In the second example, the SVal obtained in GenericTaintChecker::getPointedToSymbol() is a LazyCompoundVal so SVal::getAsSymbol() returns a NULL SymbolRef, meaning the symbol is not tainted.
This change extends GenericTaintChecker to obtain a SymbolRegionValue from the LCV MemRegion in getPointedToSymbol(), and then extends ProgramState::isTainted() to correctly match a SymbolRegionValue{buf} against a SymbolDerived{conj_$N{char}, element{buf,0 S64b,char}}.
I'm not familiar enough with analyzer internals to be confident in whether this is the right approach to fix this bug, so feedback is welcome.

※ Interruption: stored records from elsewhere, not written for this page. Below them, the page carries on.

(* ===== verification/CacheWp.v ===== *)
(** * Weakest preconditions for threads

    A program logic for the programs of [CacheState], in the separation logic
    of Iris: [wp I m Q] says that the thread [m], interleaved with others that
    respect the interpretation [I] of the shared state, never takes an
    undefined step, re-establishes [I] with every step, and ends with [Q].
    Programs are finite trees, so that [wp] is a recursive function and needs
    no step indexing.  [wp_adequate] turns proofs of all threads into a fact
    about every interleaving. *)
From iris.proofmode Require Import proofmode.
From iris.base_logic Require Import base_logic.
From iris.base_logic.lib Require Import own iprop.
From S2P Require Import Prelude Types CacheTypes CacheState Cache CacheWf CacheSystem CacheThreads.

Section wp.
Context {D : Type} {Σ : gFunctors} (I : cstate D -> iProp Σ).

(** What a step owes: no undefined behaviour now, and the interpretation with
    [R] afterwards. *)
Definition step_ok {X} (f : cstate D -> outcome (X * cstate D)) (R : X -> iProp Σ) : iProp Σ :=
  ∀ s, I s ==∗ ⌜f s ≠ Undef⌝ ∗ ∀ x s', ⌜f s = Returns (x, s')⌝ ==∗ I s' ∗ R x.

Fixpoint wp {A} (m : prog D A) (Q : A -> iProp Σ) : iProp Σ :=
  match m with
  | Ret a => Q a
  | Step f k => step_ok f (fun x => wp (k x) Q)
  end.

Lemma step_ok_wand {X} f (R R' : X -> iProp Σ) :
  step_ok f R -∗ (∀ x, R x -∗ R' x) -∗ step_ok f R'.
Proof.
  iIntros "Hf HR" (s) "Hs". iMod ("Hf" with "Hs") as "[$ Hf]". iIntros "!>" (x s') "E".
  iMod ("Hf" with "E") as "[$ HRx]". by iApply "HR".
Qed.

Lemma wp_wand {A} (m : prog D A) (Q Q' : A -> iProp Σ) :
  wp m Q -∗ (∀ a, Q a -∗ Q' a) -∗ wp m Q'.
Proof.
  iIntros "Hm HQ". iInduction m as [a|X f k] "IH"; cbn; [by iApply "HQ"|].
  iApply (step_ok_wand with "Hm"). iIntros (x) "Hx". by iApply ("IH" with "Hx").
Qed.

Lemma wp_seq {A B} (m : prog D A) (k : A -> prog D B) Q :
  wp m (fun a => wp (k a) Q) -∗ wp (pbind m k) Q.
Proof.
  iIntros "Hm". iInduction m as [a|X f g] "IH"; cbn; [done|].
  iApply (step_ok_wand with "Hm"). iIntros (x) "Hx". by iApply "IH".
Qed.

(** One step. *)
Lemma wp_act {X} f (Q : X -> iProp Σ) : step_ok f Q -∗ wp (act f) Q.
Proof. iIntros "Hf". iApply "Hf". Qed.

Lemma wp_reads {X} (f : cstate D -> option X) (Q : X -> iProp Σ) :
  (∀ s, I s ==∗ ∃ x, ⌜f s = Some x⌝ ∗ I s ∗ Q x) -∗ wp (reads f) Q.
Proof.
  iIntros "Hf". iApply wp_act. iIntros (s) "Hs". iMod ("Hf" with "Hs") as (x E) "[Hs HQ]". rw E.
  iSplitR; [done|]. iIntros "!>" (y s') "%E'". injection E' as <- <-. by iFrame.
Qed.

Lemma wp_writes (f : cstate D -> option (cstate D)) (Q : () -> iProp Σ) :
  (∀ s, I s ==∗ ∃ s', ⌜f s = Some s'⌝ ∗ I s' ∗ Q tt) -∗ wp (writes f) Q.
Proof.
  iIntros "Hf". iApply wp_act. iIntros (s) "Hs". iMod ("Hf" with "Hs") as (s1 E) "[Hs HQ]". rw E.
  iSplitR; [done|]. iIntros "!>" (y s') "%E'". injection E' as <- <-. by iFrame.
Qed.

(** A change of the ghost state along with the next step. *)
Lemma wp_ghost {A} (m : prog D A) (Q : A -> iProp Σ) :
  ended m = false -> (∀ s, I s ==∗ I s ∗ wp m Q) -∗ wp m Q.
Proof.
  intros Hm. destruct m as [a|X f k]; [done|]. iIntros "H" (s) "Hs".
  iMod ("H" with "Hs") as "[Hs Hw]". by iApply ("Hw" with "Hs").
Qed.

(** ** All threads *)

Definition threads_ok (ts : list (prog D ())) : iProp Σ := [∗ list] m ∈ ts, wp m (fun _ => True).

Lemma threads_step ts s ts' s' :
  pool_step (ts, s) (ts', s') -> I s -∗ threads_ok ts ==∗ I s' ∗ threads_ok ts'.
Proof.
  intros Hs. inversion Hs as [? ? i m m' ? Hi Hn]; subst. iIntros "Hs Hts".
  iDestruct (big_sepL_insert_acc with "Hts") as "[Hm Hts]"; [exact Hi|].
  destruct m as [a|X f k]; [done|]. cbn in Hn. cbn [wp].
  destruct (f s) as [[x s1]| |] eqn:E; [|done|done]. injection Hn as <- <-.
  iMod ("Hm" with "Hs") as "[_ Hm]". iMod ("Hm" with "[//]") as "[$ Hm]". iModIntro.
  iApply ("Hts" with "Hm").
Qed.

Lemma threads_steps ts s ts' s' :
  rtc pool_step (ts, s) (ts', s') -> I s -∗ threads_ok ts ==∗ I s' ∗ threads_ok ts'.
Proof.
  intros Hr. remember (ts, s) as c eqn:Ec. remember (ts', s') as c' eqn:Ec'.
  revert ts s Ec. induction Hr as [c|c [ts1 s1] c' Hs Hr IH]; intros ts s ->.
  - injection Ec' as -> ->. iIntros "$ $". done.
  - iIntros "Hs Hts". iMod (threads_step with "Hs Hts") as "[Hs Hts]"; [exact Hs|].
    by iApply (IH with "Hs Hts").
Qed.

Lemma threads_defined ts s : undefined ts s -> I s -∗ threads_ok ts ==∗ False.
Proof.
  iIntros ((i & m & Hi & Hm)) "Hs Hts".
  iDestruct (big_sepL_lookup with "Hts") as "Hw"; [exact Hi|].
  destruct m as [a|X f k]; [done|]. cbn in Hm. iMod ("Hw" with "Hs") as "[%Hf _]".
  by destruct (f s) as [[x s1]| |].
Qed.
End wp.

(** What the interpretation implies holds in every reachable state, where
    moreover no thread is about to do something undefined. *)
Theorem wp_adequate {D : Type} {Σ : gFunctors} (P : cstate D -> Prop) ts s ts' s' :
  (⊢ |==> ∃ I : cstate D -> iProp Σ, I s ∗ threads_ok I ts ∗ □ (∀ s1, I s1 -∗ ⌜P s1⌝)) ->
  rtc pool_step (ts, s) (ts', s') -> P s' /\ ~ undefined ts' s'.
Proof.
  intros Hstart Hr. split; [|intros Hu]; apply (pure_soundness (PROP := iPropI Σ)), uPred.bupd_soundness;
    try apply _; iMod Hstart as (I) "(Hs & Hts & #HP)";
    (iMod (threads_steps with "Hs Hts") as "[Hs Hts]"; [exact Hr|]).
  - by iApply "HP".
  - iMod (threads_defined with "Hs Hts") as "[]". exact Hu.
Qed.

We need to be careful in the case when we don't have the definition in the current translation unit. In this case we may still have derived symbols by casting the pointer into some blindly guessed type, which may be primitive or having well-defined primitive fields.
By the way, in D26837 i'm suspecting that there are other errors of this kind in the checker, eg. when a function returns a void pointer, we put taint on symbols of type "void", which is weird.
Adding Alexey who may recall something on this topic.